2007.07.24

犬連れホームレス

昨日ボランティア先に行く途中、高速道路を下りてすぐの交差点に、ホームレスの人が立っていた。交通量の多い高速道路の出口や、ショッピングモールの入口の交差点に、「I'm hungry」とか「Disable Veteran」などと書かれたダンボール板を持って、物乞いをするホームレスの姿はそう珍しくはない。私は毎回というわけではないが、時々小銭(1ドル~2ドル)を渡す。アメリカ人はけっこうお金を渡す人が多いので、半日立っているだけで、1日食べられるくらいのお金は集まるだろう。


昨日見た人は、なんと犬を連れていた。自分の自転車に、子供や荷物を乗せて引っ張ることができる小型車をつけて、その中に犬は座っていた。そしてこれ見よがしに、犬にトリートを与える。ホームレスが犬を連れているのは、寂しくて連れが欲しいからというのもあるだろうが、どちらかというと、犬の効果でより同情を得ることができるからだと思う。客引きみたいなものだ。飼い主がまともにごはんを食べられる状態でないのに、犬はちゃんとえさを食べているのだろうか。もちろん予防注射もしていないだろうし、具合が悪くても病院に連れて行ってもらえるはずはない。迷った末に、その人に5ドル渡してしまった。「犬にごはんを食べさせてね。」と言ったけど、私の願いは聞き入れてもらえたであろうか。


私がボランティアしている施設では、neglect home(きちんと世話をしない飼い主)から、犬を強制的に引き取ったりもしている。近所の通報によるものが多いと思うのだけど、今日見たようなホームレスの人の犬を引き取ったりはしないのだろうか。今度聞いてみよう。昨日はずっとこの犬のことが頭を離れなかった。素朴で可愛らしい、小さめの中型犬だった。


Kolaアラスカンマラニュート(たぶんMiX)のコラは1歳の女の子。

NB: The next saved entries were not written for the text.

(** C10: [processControlData] leaves the warmup flag at its previous value
    when [payload.system] or [payload.system.warmup_active] is absent
    ([undefined]); it assigns the flag only when the field is present, and
    the flag is then true exactly when the field is the number 1. *)
Theorem warmup_flag_update :
  forall (w : World Globals) (payload : JsValue),
    let w' := exec (processControlData supabase payload) w in
    (forall system,
       get payload "system" = Normal system ->
       system = JUndefined \/ get system "warmup_active" = Normal JUndefined ->
       isWarmupActive (globals w') = isWarmupActive (globals w)) /\
    (forall system v,
       get payload "system" = Normal system -> truthy system = true ->
       get system "warmup_active" = Normal v -> v <> JUndefined ->
       (isWarmupActive (globals w') = true <-> v = JNum one)) /\
    (isWarmupActive (globals w') <> isWarmupActive (globals w) ->
       exists v, warmup_field payload = Some v) /\
    currentSensorId (globals w') = currentSensorId (globals w).
Proof.
  intros w payload w'. subst w'. rewrite processControlData_run. simpl.
  unfold warmup_after, warmup_field.
  split; [|split; [|split]].
  - intros system Hs [->|Hv]; rewrite Hs; simpl; [reflexivity|].
    destruct (truthy system); [|reflexivity].
    rewrite Hv. reflexivity.
  - intros system v Hs Ts Hv Hn. rewrite Hs, Ts, Hv.
    assert (E : strict_equals v JUndefined = false)
      by (destruct v; try reflexivity; congruence).
    rewrite E. split.
    + intros H. destruct v; try discriminate. simpl in H.
      destruct (num_eqb_true _ _ H) as [->|(s & t & _ & Ht)];
        [reflexivity|discriminate].
    + intros ->. reflexivity.
  - intros H.
    destruct (get payload "system") as [system|e]; [|congruence].
    destruct (truthy system); [|congruence].
    destruct (get system "warmup_active") as [v|e]; [|congruence].
    destruct (strict_equals v JUndefined); [congruence|].
    eexists. reflexivity.
  - reflexivity.
Qed.
End MqttHandlerFacts.

(** C1, as stated, fails: with the flag set, a control message that
    carries [warmup_active: 0] and actuators ends the warmup first, and
    the handler then looks up the latest reading and inserts the
    actuators. *)
Lemma warmup_ended_by_control_message :
  let payload := control_payload_warmup (JNum (num_of_Z 0)) in
  MqttHandler.isWarmupActive (globals (idle true)) = true /\
  calls (exec (MqttHandler.onMessage gateway_ok "biogas/data/control" (Some payload))
              (idle true))
    = [latest_sensor_query;
       insert_into "actuators" (sanitized_record actuator_keys sample_actuators)].
Proof. vm_compute. split; reflexivity. Qed.

Lemma warmup_blocks_persistence_witness :
  (exec (MqttHandler.processSensorData gateway_ok sensor_payload) (idle true)
     = idle true /\
   exec (MqttHandler.onMessage gateway_ok "biogas/data/sensors" (Some sensor_payload))
        (idle true) = idle true) /\
  calls (exec (MqttHandler.processControlData gateway_ok
                 (control_payload_warmup (JNum MqttHandler.one))) (idle true)) = [] /\
  calls (exec (MqttHandler.onMessage gateway_ok "biogas/data/control"
                 (Some control_payload)) (idle true)) = [] /\
  exec (MqttHandler.onMessage gateway_ok "biogas/data/control"
          (Some (control_payload_warmup (JNum (num_of_Z 0))))) (idle true)
    = exec (MqttHandler.onMessage gateway_ok "biogas/data/control"
              (Some (control_payload_warmup (JNum (num_of_Z 0))))) (idle false).
Proof.
  split; [|split; [|split]].
  - apply (proj1 (warmup_blocks_persistence gateway_ok (idle true) sensor_payload
                    eq_refl)).
  - apply (proj1 (proj2 (warmup_blocks_persistence gateway_ok (idle true)
                           (control_payload_warmup (JNum MqttHandler.one)) eq_refl))).
    reflexivity.
  - apply (proj1 (proj2 (warmup_blocks_persistence gateway_ok (idle true)
                           control_payload eq_refl))).
    reflexivity.
  - apply (proj1 (proj2 (proj2 (warmup_blocks_persistence gateway_ok (idle true)
                                  (control_payload_warmup (JNum (num_of_Z 0)))
                                  eq_refl)))).
    reflexivity.
Defined.

(** C2, as stated, fails: when a value of [sensors] cannot be converted
    the validator throws and no insert is sent, although the payload
    carries both sections; when a value of [sensor_errors] cannot be
    converted the SensorReading insert is not followed by a
    SensorErrorMargin insert, although it returned an id; and an id that
    is returned but falsy (the number 0) counts as no id. *)
Lemma sensor_message_without_inserts :
  let unconvertible := JObj [("toString", JNum (num_of_Z 1))] in
  calls (exec (MqttHandler.onMessage gateway_ok "biogas/data/sensors"
                 (Some (JObj [("sensors", JObj [("ph", unconvertible)]);
                              ("sensor_errors", sample_errors)])))
              (idle false)) = [] /\
  calls (exec (MqttHandler.onMessage gateway_ok "biogas/data/sensors"
                 (Some (JObj [("sensors", sample_sensors);
                              ("sensor_errors", JObj [("ph_error", unconvertible)])])))
              (idle false)) = [sensor_insert sample_sensors] /\
  eval (insertSensorData (gateway_returning (JNum (num_of_Z 0))) sample_sensors)
       (idle false) = Normal (JNum (num_of_Z 0)) /\
  calls (exec (MqttHandler.onMessage (gateway_returning (JNum (num_of_Z 0)))
                 "biogas/data/sensors" (Some sensor_payload))
              (idle false)) = [sensor_insert sample_sensors].
Proof. vm_compute. repeat split. Qed.

Lemma sensor_message_inserts_witness :
  calls (exec (MqttHandler.processSensorData gateway_ok sensor_payload) (idle false))
    = [sensor_insert sample_sensors;
       sensor_errors_insert (JNum (num_of_Z 42)) sample_errors] /\
  calls (exec (MqttHandler.processSensorData gateway_down sensor_payload) (idle false))
    = [sensor_insert sample_sensors] /\
  exec (MqttHandler.processSensorData gateway_ok
          (JObj [("sensors", JObj [("ph", JObj [("toString", JNull)])]);
                 ("sensor_errors", sample_errors)])) (idle false)
    = idle false.
Proof.
  split; [|split].
  - apply (proj1 (proj1 (sensor_message_inserts gateway_ok (idle false) sensor_payload
                    sample_sensors sample_errors
                    eq_refl eq_refl eq_refl eq_refl eq_refl) eq_refl)).
    reflexivity.
  - apply (proj2 (proj1 (sensor_message_inserts gateway_down (idle false) sensor_payload
                    sample_sensors sample_errors
                    eq_refl eq_refl eq_refl eq_refl eq_refl) eq_refl)).
    reflexivity.
  - apply (proj2 (sensor_message_inserts gateway_ok (idle false)
                    (JObj [("sensors", JObj [("ph", JObj [("toString", JNull)])]);
                           ("sensor_errors", sample_errors)])
                    (JObj [("ph", JObj [("toString", JNull)])]) sample_errors
                    eq_refl eq_refl eq_refl eq_refl eq_refl)).
    reflexivity.
Defined.

Lemma control_message_resolves_sensor_id_witness :
  calls (exec (MqttHandler.processControlData gateway_ok control_payload) (idle false))
    = [latest_sensor_query;
       insert_into "actuators" (sanitized_record actuator_keys sample_actuators)] /\
  calls (exec (MqttHandler.processControlData gateway_down control_payload) (idle false))
    = [latest_sensor_query] /\
  calls (exec (MqttHandler.processControlData gateway_down control_payload)
           (correlated (JNum (num_of_Z 7))))
    = [insert_into "actuators" (sanitized_record actuator_keys sample_actuators)] /\
  calls (exec (MqttHandler.processControlData gateway_ok
                 (JObj [("actuators", JObj [("heater", JObj [("toString", JNull)])])]))
           (correlated (JNum (num_of_Z 7))))
    = [].
Proof.
  split; [|split; [|split]].
  - apply (proj1 (proj2 (control_message_resolves_sensor_id gateway_ok (idle false)
                           control_payload sample_actuators eq_refl eq_refl eq_refl)));
      reflexivity.
  - apply (proj1 (proj2 (proj2 (control_message_resolves_sensor_id gateway_down
                                  (idle false) control_payload sample_actuators
                                  eq_refl eq_refl eq_refl))));
      reflexivity.
  - apply (proj1 (control_message_resolves_sensor_id gateway_down
                    (correlated (JNum (num_of_Z 7)))
                    control_payload sample_actuators eq_refl eq_refl eq_refl)).
    reflexivity.
  - apply (proj1 (control_message_resolves_sensor_id gateway_ok
                    (correlated (JNum (num_of_Z 7)))
                    (JObj [("actuators", JObj [("heater", JObj [("toString", JNull)])])])
                    (JObj [("heater", JObj [("toString", JNull)])])
                    eq_refl eq_refl eq_refl)).
    reflexivity.
Defined.

Lemma warmup_flag_update_witness :
  MqttHandler.isWarmupActive
    (globals (exec (MqttHandler.processControlData gateway_ok control_payload)
                (idle true))) = true /\
  MqttHandler.isWarmupActive
    (globals (exec (MqttHandler.processControlData gateway_ok
                      (control_payload_warmup (JNum MqttHandler.one)))
                (idle false))) = true /\
  (exists v,
     MqttHandler.warmup_field (control_payload_warmup (JNum (num_of_Z 0))) = Some v).
Proof.
  split; [|split].
  - apply (proj1 (warmup_flag_update gateway_ok (idle true) control_payload)
             JUndefined); [reflexivity | left; reflexivity].
  - apply (proj1 (proj2 (warmup_flag_update gateway_ok (idle false)
                           (control_payload_warmup (JNum MqttHandler.one))))
             (JObj [("warmup_active", JNum MqttHandler.one)]) (JNum MqttHandler.one));
      try reflexivity. discriminate.
  - apply (proj1 (proj2 (proj2 (warmup_flag_update gateway_ok (idle true)
                                  (control_payload_warmup (JNum (num_of_Z 0))))))).
    vm_compute. discriminate.
Defined.

(* ================================================================== *)
(** * The calibration routes *)
(* ================================================================== *)

Section CalibrationFacts.

Lemma truthy_not_missing : forall v, truthy v = true -> missing v = false.
Proof. intros [] H; try discriminate; reflexivity. Qed.

Lemma missing_not_truthy : forall v, missing v = true -> truthy v = false.
Proof. intros [] H; try discriminate; reflexivity. Qed.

人懐っこいし、若いわりには落ち着いているのだけど、この犬が飼い主に手放された理由は、「Destructive」。こんなにかわいいのに破壊王なのだ。庭のスプリンクラーを全部かじって壊すなど、飼い主がコラのために払った様々な修繕費は$4000!飼い主の気持ちもちょっぴりわかるような・・・。普通ならすぐもらわれそうなのに、3週間もこの施設にいるのも、破壊王だと聞いてみな躊躇してしまうのかもしれない。それ以外はまったく問題ないのになー。うちは何を壊されてもいいわーなんて言ってくれる、心の広い人がいつか現れるのを待ちましょ。